More people I talk to than not these days tell me of how heavily life weighs on them. People are working so hard, in many cases, just to survive. When they aren’t working hard to survive financially, they’re working hard to keep their kids focused and in the right place at the right time.
Just this morning, another young mother tells me of a failed job search, one of many in many, many months. It was hard to choke back the tears as she shared her feelings of anxiety, mixed with her stubborn faith and positive, hopeful spirit that God will provide. She really, truly believes that.

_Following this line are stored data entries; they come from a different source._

Definition databaseFinalizer : string := "pgop.ruck.io/database-finalizer".
Definition SecretKeyDatabase : string := "database".
Definition ReasonSchemaNotAllowed : string := "SchemaNotAllowed".
Definition ReasonSchemaNotManaged : string := "SchemaNotManaged".
Definition ReasonDatabaseNotManaged : string := "DatabaseNotManaged".
Definition ReasonDatabaseNotConnectable : string := "DatabaseNotConnectable".
Definition ReasonDuplicateDatabaseName : string := "DuplicateDatabaseName".

(** ** The connections and the API server *)

Record SchemaInfo := { si_Owner : string; si_OwnerIsBootstrap : bool }.

Record schemaClient (W : Type) := {
  sch_SchemaOwner : string → M W (result (option SchemaInfo));
  sch_CurrentDatabaseOwner : M W (result string);
  sch_CreateSchema : string → string → M W error;
  sch_AlterSchemaOwner : string → string → M W error;
  sch_LookupRole : string → M W (result (option ReachableRole)) }.
Arguments sch_SchemaOwner {W}. Arguments sch_CurrentDatabaseOwner {W}. Arguments sch_CreateSchema {W}.
Arguments sch_AlterSchemaOwner {W}. Arguments sch_LookupRole {W}.

Record databaseOwnershipClient (W : Type) := {
  doc_DatabaseComment : string → M W (result (option string));
  doc_CommentOnDatabase : string → string → M W error;
  doc_CreateDatabase : string → string → bool → M W error }.
Arguments doc_DatabaseComment {W}. Arguments doc_CommentOnDatabase {W}. Arguments doc_CreateDatabase {W}.

(** What the reconciler calls of a connection to one database. *)
Record databaseClient (W : Type) := {
  dbc_ownership : databaseOwnershipClient W;
  dbc_DropDatabase : string → M W error;
  dbc_DatabaseAllowsConnections : string → M W (result bool);
  dbc_LookupRole : string → M W (result (option ReachableRole));
  dbc_ServerVersionNum : M W (result Z);
  dbc_grants : databaseGrantClient W;
  dbc_schemas : schemaClient W;
  dbc_schemaGrants : schemaGrantClient W;
  dbc_extensions : extensionInstallClient W;
  dbc_extensionGrants : extensionGrantClient W;
  dbc_objects : objectGrantClient W }.
Arguments dbc_ownership {W}. Arguments dbc_DropDatabase {W}. Arguments dbc_DatabaseAllowsConnections {W}.
Arguments dbc_LookupRole {W}. Arguments dbc_ServerVersionNum {W}. Arguments dbc_grants {W}. Arguments dbc_schemas {W}.
Arguments dbc_schemaGrants {W}. Arguments dbc_extensions {W}. Arguments dbc_extensionGrants {W}. Arguments dbc_objects {W}.

Definition public_client {W} (pg : databaseGrantClient W) : publicPrivilegeClient W :=
  {| ppc_executor := dgc_executor pg; ppc_HeldFromAnyGrantor := dgc_HeldFromAnyGrantor pg |}.

Record databaseOps (W : Type) := {
  dbo_GetDatabase : M W (result (option Database));
  dbo_GetCluster : string → string → M W (result (option PgCluster));
  dbo_GetRole : string → string → M W (result (option Role));
  dbo_GetSecret : string → string → M W (result (option Secret));
  dbo_ListRoles : string → M W (result (list Role));
  dbo_ListDatabases : string → M W (result (list Database));
  dbo_Patch : Database → Database → M W (result Database);
  dbo_SaveStatus : Database → M W error;
  dbo_CreateSecret : Secret → M W error;
  dbo_UpdateSecret : Secret → M W error;
  dbo_Open : ConnectionConfig → M W (result (databaseClient W)) }.
Arguments dbo_GetDatabase {W}. Arguments dbo_GetCluster {W}. Arguments dbo_GetRole {W}. Arguments dbo_GetSecret {W}.
Arguments dbo_ListRoles {W}. Arguments dbo_ListDatabases {W}. Arguments dbo_Patch {W}. Arguments dbo_SaveStatus {W}.
Arguments dbo_CreateSecret {W}. Arguments dbo_UpdateSecret {W}. Arguments dbo_Open {W}.

(** ** The Database in memory *)

Definition set_finalizers (d : Database) (f : list string) : Database :=
  {| db_Name := db_Name d; db_Namespace := db_Namespace d; db_UID := db_UID d; db_Generation := db_Generation d;
     db_Finalizers := f; db_CreationTimestamp := db_CreationTimestamp d; db_Deleting := db_Deleting d;
     db_Spec := db_Spec d; db_Status := db_Status d |}.

Definition set_db_status (d : Database) (st : DatabaseStatus) : Database :=
  {| db_Name := db_Name d; db_Namespace := db_Namespace d; db_UID := db_UID d; db_Generation := db_Generation d;
     db_Finalizers := db_Finalizers d; db_CreationTimestamp := db_CreationTimestamp d; db_Deleting := db_Deleting d;
     db_Spec := db_Spec d; db_Status := st |}.

(** The name and the Cluster recorded once the database exists. *)
Definition set_database_recorded (st : DatabaseStatus) (name uid : string) : DatabaseStatus :=
  {| dst_Ready := dst_Ready st; dst_DatabaseName := name; dst_ClusterUID := uid;
     dst_InstalledExtensions := dst_InstalledExtensions st; dst_Extensions := dst_Extensions st;
     dst_ManagedExtensionGrants := dst_ManagedExtensionGrants st; dst_CreatedSchemas := dst_CreatedSchemas st;
     dst_ManagedGrants := dst_ManagedGrants st; dst_ManagedSchemaGrants := dst_ManagedSchemaGrants st;
     dst_ManagedObjectGrants := dst_ManagedObjectGrants st; dst_ManagedDefaultPrivileges := dst_ManagedDefaultPrivileges st;
     dst_ObjectGrants := dst_ObjectGrants st; dst_RevokedPublicPrivileges := dst_RevokedPublicPrivileges st;
     dst_ManagedSettings := dst_ManagedSettings st; dst_Conditions := dst_Conditions st |}.

Definition set_outcome (st : DatabaseStatus) (ready : bool) (schemas : list string) (conditions : list Condition) : DatabaseStatus :=
  {| dst_Ready := ready; dst_DatabaseName := dst_DatabaseName st; dst_ClusterUID := dst_ClusterUID st;
     dst_InstalledExtensions := dst_InstalledExtensions st; dst_Extensions := dst_Extensions st;
     dst_ManagedExtensionGrants := dst_ManagedExtensionGrants st; dst_CreatedSchemas := schemas;
     dst_ManagedGrants := dst_ManagedGrants st; dst_ManagedSchemaGrants := dst_ManagedSchemaGrants st;
     dst_ManagedObjectGrants := dst_ManagedObjectGrants st; dst_ManagedDefaultPrivileges := dst_ManagedDefaultPrivileges st;
     dst_ObjectGrants := dst_ObjectGrants st; dst_RevokedPublicPrivileges := dst_RevokedPublicPrivileges st;
     dst_ManagedSettings := dst_ManagedSettings st; dst_Conditions := conditions |}.

(** ** Names *)

Definition database_createdBefore (a b : Database) : bool :=
  if decide (db_CreationTimestamp a = db_CreationTimestamp b) then String.ltb (db_Name a) (db_Name b)
  else bool_decide (db_CreationTimestamp a < db_CreationTimestamp b)%Z.

(** An older Database of the Cluster with the same PostgreSQL name. *)
Definition duplicateDatabase (d : Database) (pgName : string) (databases : list Database) : option Database :=
  head (filter (λ o, db_UID o ≠ db_UID d ∧ ds_ClusterRef (db_Spec o) = ds_ClusterRef (db_Spec d) ∧
                     Database_PostgresName o = pgName ∧ database_createdBefore o d = true) databases).

Definition databaseSecretName (d : Database) : string := db_Name d +:+ "-" +:+ ds_Owner (db_Spec d) +:+ "-credentials".

(** ** Schemas *)

(** What became of one schema of the spec. *)
Inductive schema_outcome := SchemaManaged | SchemaSystem | SchemaRefused (text : string).

Section schemas.
Context `{UnicodePrint} {W : Type} (pg : schemaClient W) (recorded : gset string) (dbOwner ownerPGName : string).

(** Whether an existing schema of this owner is managed. *)
Definition schemaAllowed (schema : SchemaSpec) (owner : string) : M W (result bool) :=
  let ownedByDeclaredDBOwner :=
    bool_decide (owner = dbOwner) && negb (bool_decide (ownerPGName = "")) && bool_decide (dbOwner = ownerPGName) in
  if decide (ss_Name schema ∈ recorded) then mret (inl true)
  else if bool_decide (owner = ss_Owner schema) || ownedByDeclaredDBOwner || bool_decide (owner = pgDatabaseOwnerRole) then
    r ← sch_LookupRole pg owner;
    mret (match r with
          | inr e => inr e
          | inl r => inl (match r with Some r => negb (rr_Superuser r) | None => false end)
          end)
  else mret (inl false).

(** CREATE SCHEMA of a schema that does not exist. *)
Definition createSchema (schema : SchemaSpec) : M W (result schema_outcome) :=
  e ← sch_CreateSchema pg (ss_Name schema) (if decide (ss_Owner schema = "") then dbOwner else ss_Owner schema);
  mret (match e with
        | None => inl SchemaManaged
        | Some e => if errors_Is errObjectExists e then inl (SchemaRefused (ss_Name schema +:+ " (created by someone else meanwhile)"))
                    else inr (Wrapf "schema %q: %w" [ss_Name schema] e)
        end).

(** An existing schema. *)
Definition adoptSchema (schema : SchemaSpec) (info : SchemaInfo) : M W (result schema_outcome) :=
  let owner := si_Owner info in
  if bool_decide (ss_Name schema = publicSchemaName) && si_OwnerIsBootstrap info then mret (inl SchemaManaged)
  else
    a ← schemaAllowed schema owner;
    match a with
    | inr e => mret (inr e)
    | inl false => mret (inl (SchemaRefused (ss_Name schema +:+ " (owned by " +:+ owner +:+ ")")))
    | inl true =>
        if bool_decide (ss_Owner schema ≠ "") && bool_decide (owner ≠ ss_Owner schema) then
          e ← sch_AlterSchemaOwner pg (ss_Name schema) (ss_Owner schema);
          mret (match e with
                | Some e => inr (Wrapf "schema %q: %w" [ss_Name schema] e)
                | None => inl SchemaManaged
                end)
        else mret (inl SchemaManaged)
    end.

Definition reconcileSchema (schema : SchemaSpec) : M W (result schema_outcome) :=
  if systemSchemaName (ss_Name schema) then mret (inl SchemaSystem)
  else
    i ← sch_SchemaOwner pg (ss_Name schema);
    match i with
    | inr e => mret (inr e)
    | inl None => createSchema schema
    | inl (Some info) => adoptSchema schema info
    end.

(** The schemas not reached keep their record. *)
Definition keepRecorded (managed : list string) (rest : list SchemaSpec) : list string :=
  managed ++ filter (.∈ recorded) (ss_Name <$> rest).

(** The managed schemas, the system ones, the refused ones, and the error that stopped it. *)
Fixpoint schemaLoop (schemas : list SchemaSpec) (managed system notManaged : list string)
    : M W (list string * list string * list string * error) :=
  match schemas with
  | [] => mret (managed, system, notManaged, None)
  | schema :: rest =>
      r ← reconcileSchema schema;
      match r with
      | inr e => mret (keepRecorded managed (schema :: rest), system, notManaged, Some e)
      | inl SchemaManaged => schemaLoop rest (managed ++ [ss_Name schema]) system notManaged
      | inl SchemaSystem => schemaLoop rest managed (system ++ [ss_Name schema]) notManaged
      | inl (SchemaRefused text) => schemaLoop rest managed system (notManaged ++ [text])
      end
  end.
End schemas.

Definition refusedSchemas (system notManaged : list string) : error :=
  errors_Join (Some <$>
    ((if decide (system = []) then [] else [CondErr ReasonSchemaNotAllowed (Errorf "system schemas cannot be managed: %s"
       [Join system ", "])]) ++
     (if decide (notManaged = []) then [] else [CondErr ReasonSchemaNotManaged (Errorf
       "existing schemas this Database did not create and that are not owned by the declared owner or the database owner (or are owned by a superuser) are left alone, without owner change or grants: %s"
       [Join notManaged ", "])]))).

(** The managed schemas, the refused ones, and the error that stopped it. *)
Definition reconcileSchemas {W} (pg : schemaClient W) (d : Database) (ownerPGName : string) : M W (list string * error * error) :=
  let recorded : gset string := list_to_set (dst_CreatedSchemas (db_Status d)) in
  o ← sch_CurrentDatabaseOwner pg;
  match o with
  | inr e => mret (keepRecorded recorded [] (ds_Schemas (db_Spec d)), None, Some e)
  | inl dbOwner =>
      '(managed, system, notManaged, err) ← schemaLoop pg recorded dbOwner ownerPGName (ds_Schemas (db_Spec d)) [] [] [];
      mret (match err with
            | Some e => (managed, None, Some e)
            | None => (managed, refusedSchemas system notManaged, None)
            end)
  end.
(* ===== verification/DatabaseSafety.v ===== *)
(** * The calls of the Database reconciler

    The events of a pass and the logging of its operations. The calls of the components
    (settings, grants, extensions) appear as [DComponent] with the database they are
    made in; their own theorems are in the files of the components. *)

From S2P Require Import Prelude GoStrings GoStrconv Privileges Parameters RoleSql ApiTypes RolePolicy Objects Settings Memberships.
From S2P Require Import GrantEngine GranteePolicy Grants ObjectGrants ExtensionSql PublicPrivileges Extensions ExtensionGrants.
From S2P Require Import Password Connection Trace ComponentCalls RoleCleanup RoleReconcile DatabaseReconcile ExtensionSafety.
From S2P Require Import RoleSafety.
Lemma sync_record_next fp stored now :
  ContainsByte fp "/" = false → 0 ≤ ps_Attempts (sync_record fp stored) < passwordSyncMaxAttempts → 0 ≤ now ≤ max_int64 →
  sync_record fp (Some (next_record fp stored now)) =
    {| ps_Fingerprint := fp; ps_Attempts := ps_Attempts (sync_record fp stored) + 1; ps_Last := now / second_ns * second_ns |}.
Proof.
  unfold passwordSyncMaxAttempts. intros Hfp Ha Hn. unfold sync_record at 1, next_record. simpl default. rewrite parse_String; simpl; [|done|unfold min_int64, max_int64; lia|].
  - by rewrite decide_True.
  - unfold unix, second_ns, min_int64. unfold max_int64 in *.
    pose proof (Z.div_pos now 1000000000). pose proof (Z.div_le_upper_bound now 1000000000 (2 ^ 63 - 1)). lia.
Qed.

Section pass.
Context {W : Type} `{Sha256} (api : ReplicationAPI W) (cluster : Cluster).

Definition operator_fingerprint (password : string) : string :=
  replicationPasswordFingerprint cluster ("operator" +:+ nul +:+ password).

(** Whether the pause after the recorded attempts is over. *)
Definition pause_over (p : passwordSyncRestart) (now : Z) : Prop :=
  ps_Attempts p ≤ 0 ∨ ∃ b, passwordSyncBackoff (ps_Attempts p) = Some b ∧ ps_Last p + b ≤ now.

(** The calls of a pass. *)
Definition restart_trace (secret : Secret) (primary : Pod) (new : list rep_event) : Prop :=
  let fp := operator_fingerprint (secret_value secret SecretKeyPassword) in
  let stored := sec_Annotations secret !! AnnotationPasswordSyncRestart in
  let p := sync_record fp stored in
  ∃ now, new = [EvNow now] ∧ (passwordSyncMaxAttempts ≤ ps_Attempts p ∨ ¬ pause_over p now) ∨
    ps_Attempts p < passwordSyncMaxAttempts ∧ pause_over p now ∧
    let s := sec_set_annotation AnnotationPasswordSyncRestart (next_record fp stored now) secret in
    ((∃ e, new = [EvNow now; EvUpdateSecret s (Some e)]) ∨ ∃ e, new = [EvNow now; EvUpdateSecret s None; EvDeletePod primary e]).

Thinking of her determination to get up and put her face into the wind of one more job search this morning, and so many like her carrying back-breaking loads of responsibility, I was reminded of words a friend once sent me by an author of whom I’ve never heard. Why these kinds of words arrive when they do is mysterious. Their timing is almost, as we sometimes say, “spooky,” as in, Holy “ghost-like.” See what you think about what Ellen Bass writes in Mules of Love:
To love life,
to love it even when you have no stomach for it
and everything you've held dear crumbles like burnt paper in your hands,
your throat filled with the silt of it.
When grief sits with you, its tropical heat thickening the air,
heavy as water more fit for gills than lungs;
when grief weights you like your own flesh
only more of it, an obesity of grief,
you think, How can a body withstand this?
Then you hold life like a face
between your palms,
a plain face, no charming smile, no violet eyes,
and you say,
yes, I will take you
I will love you, again.
Loving life, it would seem, means loving the life that comes to us, not always waiting until life is more lovable.